图12显示了19个RT-PCR克隆中11个的重排的VH结构域与IgG1恒定区的CH2的序列比对情况。图12中显示的序列说明了涉及不同小鼠重链V、D和J基因片段以及不含CH1及铰链区的小鼠IgG1的独特的重排情况。对内源IgG1恒定区基因的CH1和铰链区删除纯合的小鼠能够产生重链，其包含可操作地连接于来自不含CH1和铰链区的小鼠IgG1恒定区的CH2-CH3区域的小鼠VH结构域，并能产生B细胞，其表达不含CH1和铰链区的小鼠IgG1重链并缺少轻链(图8、9)。这些重排表明经修饰的基因座能够在这些小鼠中多个、独立的B细胞内独立地重排小鼠重链基因片段，以产生重链抗体，其类似于正常见于骆驼中的那些抗体。进一步地，此实施例表明删除内源IgG1的CH1和铰链区不会使基因座不可操作或阻止涉及经修饰的IgG1恒定区的重组。这些小鼠产生功能性的重链抗体(其包含不具有CH1和铰链区的IgG1)为内源抗体库的一部分，并在B细胞发育上没有任何可检测到的缺陷。
B.对IgG1-CH1删除纯合的小鼠
以类似的方式，通过使用分离自脾细胞的RNA进行逆转录聚合酶链式反应(RT-PCT)，而分析对IgG1ΔCH1修饰纯合的小鼠的V-D-J重组及人重链基因的使用。
简言之，从两只如上文本实施例A部分描述的纯合IgG1-ΔCH1小鼠中分离脾脏。使用磁珠细胞分选术(MACS，Miltenyi Biotec)从脾细胞集合中分离出CD19⁺B细胞。使用Qiagen ALLPREP^TM DNA/RNA小提试剂盒(Qiagen)从分选出的CD19⁺B细胞中提取RNA。使用SUPERSCRIPT^TM III Reverse Transcriptase and Oligo(dT)20引物(Invitrogen)合成第一链cDNA。然后使用此cDNA作为PCR模板，其中使用了3’小鼠IgG1铰链区特异性引物及设计为结合人可变区前导序列的5’简并引物(表3)。将PCR产物克隆入pCR2.1TOPO^TMTA载体(Invitrogen)并以M13正向和M13反向引物测序(如上文此实施例A部分中所描述)。
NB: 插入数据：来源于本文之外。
(* ===== verification/Amounts.v ===== *)
(** * Amounts
    [src/web/src/helpers/quota.js] and the amounts of [render.jsx]: the display type
    and its cache, quotas and prices as texts, the lines of a bill. *)

From Stdlib Require Import SpecFloat.
From stdpp Require Import base numbers option strings sets list.
From S2P Require Import Prelude JsString JsNumber JsValue Json JsOps Session TextRender.

(** ** The cache of the local storage *)

(** [localStorageCache]: what was read, missing items included. *)
Abbreviation item_cache := (list (jsstr * option jsstr)).

Definition cachedGetItem (key : string) (c : item_cache) (s : storage) : option jsstr * item_cache :=
  match get (u key) c with
  | Some item => (item, c)
  | None => (getItem key s, set (u key) (getItem key s) c)
  end.

(** The event of another page's write. *)
Definition on_storage (s : storage) (c : item_cache) : item_cache := map (λ kv, (kv.1, get kv.1 s)) c.

Definition quota_keys : list jsstr := map u ["quota_display_type"; "quota_per_unit"; "status"]%string.

(** Also what a change of the language does. *)
Definition invalidateQuotaCache (c : item_cache) : item_cache := fold_left (λ c k, del k c) quota_keys c.

(** ** Currency *)

(** The display type and the status that the functions below read. *)
Record display := mk_display { display_type : option jsstr; status : option jsstr }.

Definition current_display (c : item_cache) (s : storage) : display :=
  mk_display (cachedGetItem "quota_display_type" c s).1 (cachedGetItem "status" c s).1.

Definition getQuotaDisplayType (d : display) : jsstr :=
  match display_type d with Some ((_ :: _) as t) => t | _ => u "USD" end.

Definition is_type (t : string) (d : display) : bool := bool_decide (getQuotaDisplayType d = u t).

(** The parsed status; [None] when there is none or it is no JSON text. *)
Definition parsed_status (d : display) : option value :=
  match status d with Some ((_ :: _) as t) => json_parse t | _ => None end.

Record currency := mk_currency { symbol : value; rate : value }.

Definition getCurrencyConfig (d : display) : currency :=
  let text s := VStr (u s) in
  let one := VNum (num_of_Z 1) in
  if is_type "CNY" d then
    mk_currency (text "¥"%string)
      match parsed_status d with
      | Some s => value_or (opt_read (u "usd_exchange_rate") s) (VNum (num_of_Z 7))
      | None => one
      end
  else if is_type "CUSTOM" d then
    match parsed_status d with
    | Some s => mk_currency (value_or (opt_read (u "custom_currency_symbol") s) (text "¤"%string))
                  (value_or (opt_read (u "custom_currency_exchange_rate") s) one)
    | None => mk_currency (text "$"%string) one
    end
  else mk_currency (text "$"%string) one.

(** [symbol + text] *)
Definition with_symbol (sym : value) (text : jsstr) : option jsstr := s ← to_string sym; Some (s ++ text).

(** *** Quotas: microdollars in the data, amounts on the page *)

Definition getMicrodollarsPerDollar : num := num_of_Z 1000000.

(** [Number(v || 0)] when it is finite and not 0. *)
Definition finite_amount (v : value) : option (option num) :=
  x ← to_number (value_or v (VNum (num_of_Z 0)));
  Some (if is_finite x && negb (neqb x (num_of_Z 0)) then Some x else None).

(** [rate || 1] as a number. *)
Definition rate_number (d : display) : option num :=
  to_number (value_or (rate (getCurrencyConfig d)) (VNum (num_of_Z 1))).

(** [None] when a conversion throws. *)
Definition quotaToDisplayAmount (d : display) (quota : value) : option num :=
  q ← finite_amount quota;
  match q with
  | None => Some (num_of_Z 0)
  | Some q =>
      if is_type "TOKENS" d then Some q
      else
        let usd := ndiv q getMicrodollarsPerDollar in
        if is_type "USD" d then Some usd else r ← rate_number d; Some (nmul usd r)
  end.

(** [Math.round] *)
Definition math_round (x : num) : num :=
  match x with
  | S754_finite neg m e =>
      let '(n, den) := ratio m e in
      let z := ((2 * (if neg then - n else n) + den) / (2 * den))%Z in
      if (neg && (z =? 0)%Z) then S754_zero true else num_of_Z z
  | _ => x
  end.

Definition displayAmountToQuota (d : display) (amount : value) : option num :=
  v ← finite_amount amount;
  match v with
  | None => Some (num_of_Z 0)
  | Some v =>
      if is_type "TOKENS" d then Some (math_round v)
      else if is_type "USD" d then Some (math_round (nmul v getMicrodollarsPerDollar))
      else r ← rate_number d; Some (math_round (nmul (ndiv v r) getMicrodollarsPerDollar))
  end.

Definition formatDollarAmount (d : display) (quota : value) : option jsstr :=
  amount ← quotaToDisplayAmount d quota;
  if neqb amount (num_of_Z 0) then Some (u "$0.000000")
  else if is_type "TOKENS" d then Some (num_to_string amount)
  else if is_type "CNY" d then Some (u "¥" ++ to_fixed amount 6)
  else if is_type "CUSTOM" d then with_symbol (symbol (getCurrencyConfig d)) (to_fixed amount 6)
  else Some (u "$" ++ to_fixed amount 6).

Definition renderUnitWithQuota : display → value → option num := quotaToDisplayAmount.

Definition getQuotaWithUnit (d : display) (quota : value) (digits : Z) : option jsstr :=
  amount ← quotaToDisplayAmount d quota; Some (to_fixed amount digits).

(** [num >= n] and the like, of a value. *)
Definition render_number_value (v : value) : option value :=
  x ← to_number v;
  match v with
  | VNum x => Some (renderNumber x)
  | _ => Some match renderNumber x with VNum _ => v | text => text end
  end.

(** The symbol of the custom currency where '¤' is the default even without a status. *)
Definition custom_symbol (d : display) : value :=
  match parsed_status d with
  | Some s => value_or (opt_read (u "custom_currency_symbol") s) (VStr (u "¤"))
  | None => VStr (u "¤")
  end.

Definition renderQuotaWithAmount (d : display) (amount : value) (digits : Z) : option value :=
  if is_type "TOKENS" d then renderNumber <$> renderUnitWithQuota d amount
  else
    numeric ← to_number amount;
    text ← (if is_finite numeric then Some (to_fixed numeric digits) else to_string amount);
    VStr <$> (if is_type "CNY" d then Some (u "¥" ++ text)
              else if is_type "CUSTOM" d then with_symbol (custom_symbol d) text
              else Some (u "$" ++ text)).

Definition renderQuotaNumberWithDigit (d : display) (v : value) (digits : Z) : option value :=
  match v with
  | VNum x =>
      if is_nan x then Some (VNum (num_of_Z 0))
      else
        let text := to_fixed x digits in
        VStr <$> (if is_type "CNY" d then Some (u "¥" ++ text)
                  else if is_type "USD" d then Some (u "$" ++ text)
                  else if is_type "CUSTOM" d then with_symbol (custom_symbol d) text
                  else Some text)
  | _ => Some (VNum (num_of_Z 0))
  end.

(** The least amount that [digits] show; a quota that rounds to nothing shows it. *)
Definition least_amount (digits : Z) : jsstr := to_fixed (num_of_dec false 1 (- digits)) digits.

Definition renderQuota (d : display) (quota : value) (digits : Z) : option value :=
  if is_type "TOKENS" d then render_number_value quota
  else
    amount ← quotaToDisplayAmount d quota;
    q ← to_number quota;
    let text := to_fixed amount digits in
    let shown := if neqb (parse_float text) (num_of_Z 0) && nltb (num_of_Z 0) q && nltb (num_of_Z 0) amount
                 then least_amount digits else text in
    VStr <$> with_symbol (symbol (getCurrencyConfig d)) shown.

Example quota_ex :
  let usd := mk_display None None in
  let cny := mk_display (Some (u "CNY")) (Some (u "{}")) in
  (renderQuota usd (VNum (num_of_Z 1234567)) 2, renderQuota usd (VNum (num_of_Z 1)) 2,
   renderQuota cny (VNum (num_of_Z 1000000)) 6, quotaToDisplayAmount cny (VNum (num_of_Z 2000000)),
   displayAmountToQuota cny (VNum (num_of_Z 14))) =
  (Some (VStr (u "$1.23")), Some (VStr (u "$0.01")), Some (VStr (u "¥7.000000")),
   Some (num_of_Z 14), Some (num_of_Z 2000000)).
Proof. vm_compute. reflexivity. Qed.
为确定对IgG1ΔCH1纯合的小鼠中重链基因的使用，对28个RT-PCR克隆进行测序。这些克隆中，观察到人V、D和J基因片段的7个独特重排形式(表4)。

图13显示了表4中7种重排形式的重排的VH结构域与IgG1恒定区的铰链-CH2-CH3的序列比对情况。图13中显示的序列说明了涉及不同人重链V、D和J基因片段以及不含CH1区域的小鼠IgG1的独特的重排情况。对内源IgG1恒定区基因的CH1区域删除纯合的小鼠能够产生重链，其包含可操作地连接于来自不含CH1区域的小鼠IgG1恒定区的铰链-CH2-CH3区域的人VH结构域，并能产生B细胞，其表达不含CH1区的小鼠IgG1重链并缺少轻链(数据未显示)。这些重排表明修饰的基因座(IgG1ΔCH1-Δhinge及IgG1ΔCH1)中的一个或两个能够在这些小鼠中多个、独 立的B细胞内独立地重排(人和小鼠)重链基因片段，以产生重链抗体，其类似于正常见于骆驼中的那些抗体。进一步地，此实施例表明删除内源IgG1的CH1不会使基因座不可操作或阻止涉及人重链V、D和J基因片段和经修饰的小鼠IgG1恒定区的重组。这些小鼠产生功能性的重链抗体(其包含人重链V结构域及不具有CH1的小鼠IgG1)为内源抗体库的一部分，并在B细胞发育上没有任何可检测到的缺陷。